Regulation of prion protein gene expression by heavy metals

Abstract

Prion diseases are a family of neurodegenerative disorders characterized by neuronal cell death and gliosis. Despite its pathological relevance, the normal function of the prion protein (PrPc) is still unknown. Due to the ability of PrPc to bind and reduce copper it has been suggested that it could be involved in copper homeostasis. Since this metal regulates gene expression of copper‐related proteins, the objective of this work was to learn whether this metal regulates PrPc gene expression. With this purpose in mind, we used PC12 and C6 clones stably transfected with a reporter vector that contains the luciferase gene under control of the PrPc promoter.
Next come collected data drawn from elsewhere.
(* ===== verification/ScriptToken.v ===== *)
(** * Bitcoin script: opcodes, the tokenizer, script analysis, the builder

    btcd/txscript/opcode.go (values and lengths), tokenizer.go, script.go,
    the templates of standard.go, and scriptbuilder.go.  Scripts are shorter
    than 2^31 bytes, so offsets do not wrap. *)

From Stdlib Require Import ZArith Lia.
From stdpp Require Import base numbers list.
From S2P Require Import Prelude ScriptNum.

Open Scope Z_scope.

(** ** Opcodes *)

Definition OP_0 : byte := 0x00.
Definition OP_DATA_1 : byte := 0x01.
Definition OP_DATA_20 : byte := 0x14.
Definition OP_DATA_32 : byte := 0x20.
Definition OP_DATA_33 : byte := 0x21.
Definition OP_DATA_65 : byte := 0x41.
Definition OP_DATA_75 : byte := 0x4b.
Definition OP_PUSHDATA1 : byte := 0x4c.
Definition OP_PUSHDATA2 : byte := 0x4d.
Definition OP_PUSHDATA4 : byte := 0x4e.
Definition OP_1NEGATE : byte := 0x4f.
Definition OP_RESERVED : byte := 0x50.
Definition OP_1 : byte := 0x51.
Definition OP_16 : byte := 0x60.
Definition OP_NOP : byte := 0x61.
Definition OP_IF : byte := 0x63.
Definition OP_NOTIF : byte := 0x64.
Definition OP_VERIF : byte := 0x65.
Definition OP_VERNOTIF : byte := 0x66.
Definition OP_ELSE : byte := 0x67.
Definition OP_ENDIF : byte := 0x68.
Definition OP_RETURN : byte := 0x6a.
Definition OP_DUP : byte := 0x76.
Definition OP_EQUAL : byte := 0x87.
Definition OP_EQUALVERIFY : byte := 0x88.
Definition OP_HASH160 : byte := 0xa9.
Definition OP_CODESEPARATOR : byte := 0xab.
Definition OP_CHECKSIG : byte := 0xac.
Definition OP_CHECKSIGVERIFY : byte := 0xad.
Definition OP_CHECKMULTISIG : byte := 0xae.
Definition OP_CHECKMULTISIGVERIFY : byte := 0xaf.
Definition OP_INVALIDOPCODE : byte := 0xff.

(** The [length] column of [opcodeArray]. *)
Definition opcode_length (op : byte) : Z :=
  if (OP_DATA_1 <=? op) && (op <=? OP_DATA_75) then op + 1
  else if op =? OP_PUSHDATA1 then -1
  else if op =? OP_PUSHDATA2 then -2
  else if op =? OP_PUSHDATA4 then -4
  else 1.

Definition MaxOpsPerScript : Z := 201.
Definition MaxPubKeysPerMultiSig : Z := 20.
Definition MaxScriptElementSize : Z := 520.
Definition MaxScriptSize : Z := 10000.


(** ** The tokenizer *)

Record ScriptTokenizer := mkTokenizer {
  t_script : list byte;
  t_offset : nat;
  t_opcodePos : Z;
  t_op : byte;
  t_data : list byte;
  t_err : option ErrorCode
}.

Definition MakeScriptTokenizer (version : Z) (script : list byte) : ScriptTokenizer :=
  mkTokenizer script 0 (-1) 0 []
    (if version =? 0 then None else Some ErrUnsupportedScriptVersion).

Definition Done_tok (t : ScriptTokenizer) : bool :=
  match t_err t with Some _ => true | None => (length (t_script t) <=? t_offset t)%nat end.

Definition tok_fail (t : ScriptTokenizer) : ScriptTokenizer :=
  mkTokenizer (t_script t) (t_offset t) (t_opcodePos t + 1) (t_op t) (t_data t)
    (Some ErrMalformedPush).
Definition tok_advance (t : ScriptTokenizer) (n : nat) (op : byte) (data : list byte)
  : ScriptTokenizer :=
  mkTokenizer (t_script t) (t_offset t + n) (t_opcodePos t + 1) op data None.

Definition Next (t : ScriptTokenizer) : bool * ScriptTokenizer :=
  if Done_tok t then (false, t) else
  match drop (t_offset t) (t_script t) with
  | [] => (false, t)
  | op :: rest =>
      let len := opcode_length op in
      if len =? 1 then (true, tok_advance t 1 op [])
      else if 1 <? len then
        if zlen (op :: rest) <? len then (false, tok_fail t)
        else (true, tok_advance t (Z.to_nat len) op (take (Z.to_nat len - 1) rest))
      else
        let w := Z.to_nat (- len) in
        if zlen rest <? - len then (false, tok_fail t) else
        let dataLen := int32 (le_val (take w rest)) in
        let script := drop w rest in
        if (zlen script <? dataLen) || (dataLen <? 0) then (false, tok_fail t)
        else (true, tok_advance t (1 + w + Z.to_nat dataLen) op (take (Z.to_nat dataLen) script))
  end.

(** [for tokenizer.Next() { ... }]: the states the body sees, and the final
    state.  Every step consumes a byte, so the fuel is the length of the
    script and one more. *)
Fixpoint for_next (fuel : nat) (t : ScriptTokenizer) : list ScriptTokenizer * ScriptTokenizer :=
  match fuel with
  | O => ([], t)
  | S k =>
      match Next t with
      | (true, t') => let '(ts, e) := for_next k t' in (t' :: ts, e)
      | (false, t') => ([], t')
      end
  end.
Definition tokens (version : Z) (script : list byte) : list ScriptTokenizer * ScriptTokenizer :=
  for_next (S (length script)) (MakeScriptTokenizer version script).

(** ** script.go *)

Definition checkScriptParses (version : Z) (script : list byte) : option ErrorCode :=
  t_err (snd (tokens version script)).

Definition IsSmallInt (op : byte) : bool := (op =? OP_0) || ((OP_1 <=? op) && (op <=? OP_16)).
Definition AsSmallInt (op : byte) : Z := if op =? OP_0 then 0 else op - (OP_1 - 1).

Definition IsPushOnlyScript (script : list byte) : bool :=
  let '(ts, e) := tokens 0 script in
  forallb (λ t, t_op t <=? OP_16) ts && match t_err e with None => true | Some _ => false end.

Definition isCanonicalPush (opcode : byte) (data : list byte) : bool :=
  let dataLen := zlen data in
  if OP_16 <? opcode then true
  else if (opcode <? OP_PUSHDATA1) && (OP_0 <? opcode) &&
          ((dataLen =? 1) && (hd 0 data <=? 16)) then false
  else if (opcode =? OP_PUSHDATA1) && (dataLen <? OP_PUSHDATA1) then false
  else if (opcode =? OP_PUSHDATA2) && (dataLen <=? 0xff) then false
  else if (opcode =? OP_PUSHDATA4) && (dataLen <=? 0xffff) then false
  else true.

(** [checkMinimalDataPush] of engine.go *)
Definition checkMinimalDataPush (op : byte) (data : list byte) : option ErrorCode :=
  let dataLen := zlen data in
  let fail_if (b : bool) := if b then Some ErrMinimalData else None in
  if (dataLen =? 0) && negb (op =? OP_0) then Some ErrMinimalData
  else if (dataLen =? 1) && (1 <=? hd 0 data) && (hd 0 data <=? 16) then
    fail_if (negb (op =? OP_1 + hd 0 data - 1))
  else if (dataLen =? 1) && (hd 0 data =? 0x81) then fail_if (negb (op =? OP_1NEGATE))
  else if dataLen <=? 75 then fail_if (negb (op =? dataLen))
  else if dataLen <=? 255 then fail_if (negb (op =? OP_PUSHDATA1))
  else if dataLen <=? 65535 then fail_if (negb (op =? OP_PUSHDATA2))
  else None.

(** [script[a:b]] *)
Definition slice (script : list byte) (a b : nat) : list byte := take (b - a) (drop a script).

(** The loop of [removeOpcodeRaw] and [removeOpcodeByData]: a nil result
    means that nothing was removed so far. *)
Definition remove_step (script : list byte) (drop_it : ScriptTokenizer → bool)
    (acc : option (list byte) * nat * bool) (t : ScriptTokenizer)
  : option (list byte) * nat * bool :=
  let '(result, prevOffset, found) := acc in
  if drop_it t then
    (Some (match result with None => slice script 0 prevOffset | Some r => r end), t_offset t, true)
  else
    (match result with
     | None => None
     | Some r => Some (r ++ slice script prevOffset (t_offset t))
     end, t_offset t, found).
Definition remove_loop (script : list byte) (drop_it : ScriptTokenizer → bool) : list byte * bool :=
  let '(result, _, found) :=
    fold_left (remove_step script drop_it) (fst (tokens 0 script)) (None, 0%nat, false) in
  (default script result, found).

Definition removeOpcodeRaw (script : list byte) (opcode : byte) : list byte :=
  if (length script =? 0)%nat then script
  else fst (remove_loop script (λ t, t_op t =? opcode)).

Definition push_of (dataToRemove : list byte) (t : ScriptTokenizer) : bool :=
  isCanonicalPush (t_op t) (t_data t) && bool_decide (t_data t = dataToRemove).
Definition removeOpcodeByData (script dataToRemove : list byte) : list byte * bool :=
  if (length script =? 0)%nat || (length dataToRemove =? 0)%nat then (script, false)
  else remove_loop script (push_of dataToRemove).

(** [countSigOpsV0]: the accumulator carries the previous opcode. *)
Definition sigops_step (precise : bool) (acc : Z * byte) (t : ScriptTokenizer) : Z * byte :=
  let '(numSigOps, prevOp) := acc in
  let op := t_op t in
  let n :=
    if (op =? OP_CHECKSIG) || (op =? OP_CHECKSIGVERIFY) then numSigOps + 1
    else if (op =? OP_CHECKMULTISIG) || (op =? OP_CHECKMULTISIGVERIFY) then
      if precise && (OP_1 <=? prevOp) && (prevOp <=? OP_16) then numSigOps + AsSmallInt prevOp
      else numSigOps + MaxPubKeysPerMultiSig
    else numSigOps in
  (n, op).
Definition countSigOpsV0 (script : list byte) (precise : bool) : Z :=
  fst (fold_left (sigops_step precise) (fst (tokens 0 script)) (0, OP_INVALIDOPCODE)).
Definition GetSigOpCount (script : list byte) : Z := countSigOpsV0 script false.

Definition finalOpcodeData (version : Z) (script : list byte) : list byte :=
  if (length script =? 0)%nat then [] else
  let '(ts, e) := tokens version script in
  match t_err e with
  | Some _ => []
  | None => match rev ts with [] => [] | t :: _ => t_data t end
  end.

(** ** Templates (standard.go) *)

Definition nth_byte (script : list byte) (i : nat) : byte := default (-1) (script !! i).

Definition extractPubKeyHash (script : list byte) : option (list byte) :=
  if (length script =? 25)%nat && (nth_byte script 0 =? OP_DUP) && (nth_byte script 1 =? OP_HASH160) &&
     (nth_byte script 2 =? OP_DATA_20) && (nth_byte script 23 =? OP_EQUALVERIFY) &&
     (nth_byte script 24 =? OP_CHECKSIG)
  then Some (slice script 3 23) else None.

Definition extractScriptHash (script : list byte) : option (list byte) :=
  if (length script =? 23)%nat && (nth_byte script 0 =? OP_HASH160) &&
     (nth_byte script 1 =? OP_DATA_20) && (nth_byte script 22 =? OP_EQUAL)
  then Some (slice script 2 22) else None.
Definition isScriptHashScript (script : list byte) : bool :=
  match extractScriptHash script with Some _ => true | None => false end.

Definition extractWitnessProgramInfo (script : list byte) : option (Z * list byte) :=
  if (length script <? 4)%nat || (42 <? length script)%nat then None else
  match Next (MakeScriptTokenizer 0 script) with
  | (true, t1) =>
      if negb (IsSmallInt (t_op t1)) then None else
      match Next t1 with
      | (true, t2) =>
          if negb (isCanonicalPush (t_op t2) (t_data t2)) then None else
          if Done_tok t2 && match t_err t2 with None => true | _ => false end
          then Some (AsSmallInt (t_op t1), t_data t2) else None
      | (false, _) => None
      end
  | (false, _) => None
  end.
Definition IsWitnessProgram (script : list byte) : bool :=
  match extractWitnessProgramInfo script with Some _ => true | None => false end.

Definition GetPreciseSigOpCount (scriptSig scriptPubKey : list byte) : Z :=
  if negb (isScriptHashScript scriptPubKey) then countSigOpsV0 scriptPubKey true
  else if (length scriptSig =? 0)%nat || negb (IsPushOnlyScript scriptSig) then 0
  else
    let redeemScript := finalOpcodeData 0 scriptSig in
    if (length redeemScript =? 0)%nat then 0 else countSigOpsV0 redeemScript true.

Definition getWitnessSigOps (pkScript : list byte) (witness : list (list byte)) : Z :=
  match extractWitnessProgramInfo pkScript with
  | None => 0
  | Some (version, program) =>
      if version =? 0 then
        if (length program =? 20)%nat then 1
        else if (length program =? 32)%nat && (0 <? length witness)%nat
        then countSigOpsV0 (List.last witness []) true
        else 0
      else 0
  end.
Definition GetWitnessSigOpCount (sigScript pkScript : list byte) (witness : list (list byte)) : Z :=
  if IsWitnessProgram pkScript then getWitnessSigOps pkScript witness
  else if isScriptHashScript pkScript && IsPushOnlyScript sigScript &&
          (0 <? length sigScript)%nat && IsWitnessProgram (tl sigScript)
  then getWitnessSigOps (tl sigScript) witness
  else 0.

Definition IsUnspendable (pkScript : list byte) : bool :=
  if (0 <? length pkScript)%nat && (nth_byte pkScript 0 =? OP_RETURN) then true
  else if MaxScriptSize <? zlen pkScript then true
  else match checkScriptParses 0 pkScript with Some _ => true | None => false end.

(** ** The builder *)

Record ScriptBuilder := mkBuilder { b_script : list byte; b_err : option ErrorCode }.

Definition NewScriptBuilder : ScriptBuilder := mkBuilder [] None.

Definition b_append (b : ScriptBuilder) (data : list byte) : ScriptBuilder :=
  mkBuilder (b_script b ++ data) (b_err b).
Definition b_fail (b : ScriptBuilder) : ScriptBuilder := mkBuilder (b_script b) (Some ErrNotCanonical).

Definition AddOp (b : ScriptBuilder) (opcode : byte) : ScriptBuilder :=
  match b_err b with
  | Some _ => b
  | None => if MaxScriptSize <? zlen (b_script b) + 1 then b_fail b else b_append b [opcode]
  end.

Definition AddOps (b : ScriptBuilder) (opcodes : list byte) : ScriptBuilder :=
  match b_err b with
  | Some _ => b
  | None =>
      if MaxScriptSize <? zlen (b_script b) + zlen opcodes then b_fail b else b_append b opcodes
  end.

Definition canonicalDataSize (data : list byte) : Z :=
  let dataLen := zlen data in
  if dataLen =? 0 then 1
  else if (dataLen =? 1) && (hd 0 data <=? 16) then 1
  else if (dataLen =? 1) && (hd 0 data =? 0x81) then 1
  else if dataLen <? OP_PUSHDATA1 then 1 + dataLen
  else if dataLen <=? 0xff then 2 + dataLen
  else if dataLen <=? 0xffff then 3 + dataLen
  else 5 + dataLen.

Definition addData (b : ScriptBuilder) (data : list byte) : ScriptBuilder :=
  let dataLen := zlen data in
  if (dataLen =? 0) || ((dataLen =? 1) && (hd 0 data =? 0)) then b_append b [OP_0]
  else if (dataLen =? 1) && (hd 0 data <=? 16) then b_append b [(OP_1 - 1) + hd 0 data]
  else if (dataLen =? 1) && (hd 0 data =? 0x81) then b_append b [OP_1NEGATE]
  else if dataLen <? OP_PUSHDATA1 then b_append b ([(OP_DATA_1 - 1) + dataLen] ++ data)
  else if dataLen <=? 0xff then b_append b ([OP_PUSHDATA1; wrap_u 8 dataLen] ++ data)
  else if dataLen <=? 0xffff then
    b_append b ([OP_PUSHDATA2] ++ le_put 2 (wrap_u 16 dataLen) ++ data)
  else b_append b ([OP_PUSHDATA4] ++ le_put 4 (uint32 dataLen) ++ data).

Definition AddFullData (b : ScriptBuilder) (data : list byte) : ScriptBuilder :=
  match b_err b with Some _ => b | None => addData b data end.

Definition AddData (b : ScriptBuilder) (data : list byte) : ScriptBuilder :=
  match b_err b with
  | Some _ => b
  | None =>
      if MaxScriptSize <? zlen (b_script b) + canonicalDataSize data then b_fail b
      else if MaxScriptElementSize <? zlen data then b_fail b
      else addData b data
  end.

(** The number is an int64; the smallest one makes [Bytes] panic. *)
Definition AddInt64 (b : ScriptBuilder) (val : Z) : Res ScriptBuilder :=
  match b_err b with
  | Some _ => Ok b
  | None =>
      if MaxScriptSize <? zlen (b_script b) + 1 then Ok (b_fail b)
      else if val =? 0 then Ok (b_append b [OP_0])
      else if (val =? -1) || ((1 <=? val) && (val <=? 16)) then
        Ok (b_append b [wrap_u 8 ((OP_1 - 1) + val)])
      else v ← Bytes val; Ok (AddData b v)
  end.

Definition Reset_builder (b : ScriptBuilder) : ScriptBuilder := mkBuilder [] None.
Definition Script (b : ScriptBuilder) : list byte * option ErrorCode := (b_script b, b_err b).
We observed that copper treatment increases PrPc promoter activity in all PC12 clones in a dose dependent manner, however, this effect was not observed for any of the C6 clones. We also evaluated the effect of other heavy metals on PrPc promoter activity and found that cadmium increases luciferase activity on PC12 clones but not on C6 clones, and zinc has no effect on any of the clones studied. These results show that there is an up‐regulation of PrPc gene expression by copper and cadmium and suggest that this regulation might be tissue specific. This up‐regulation may involve a metal‐responsive element (MRE) located on the PrPc promoter. Supported by CIMM‐ICA, FONDAP‐Biomedicine No. 13980001 and Millennium Institute (MIFAB) No. 2398969.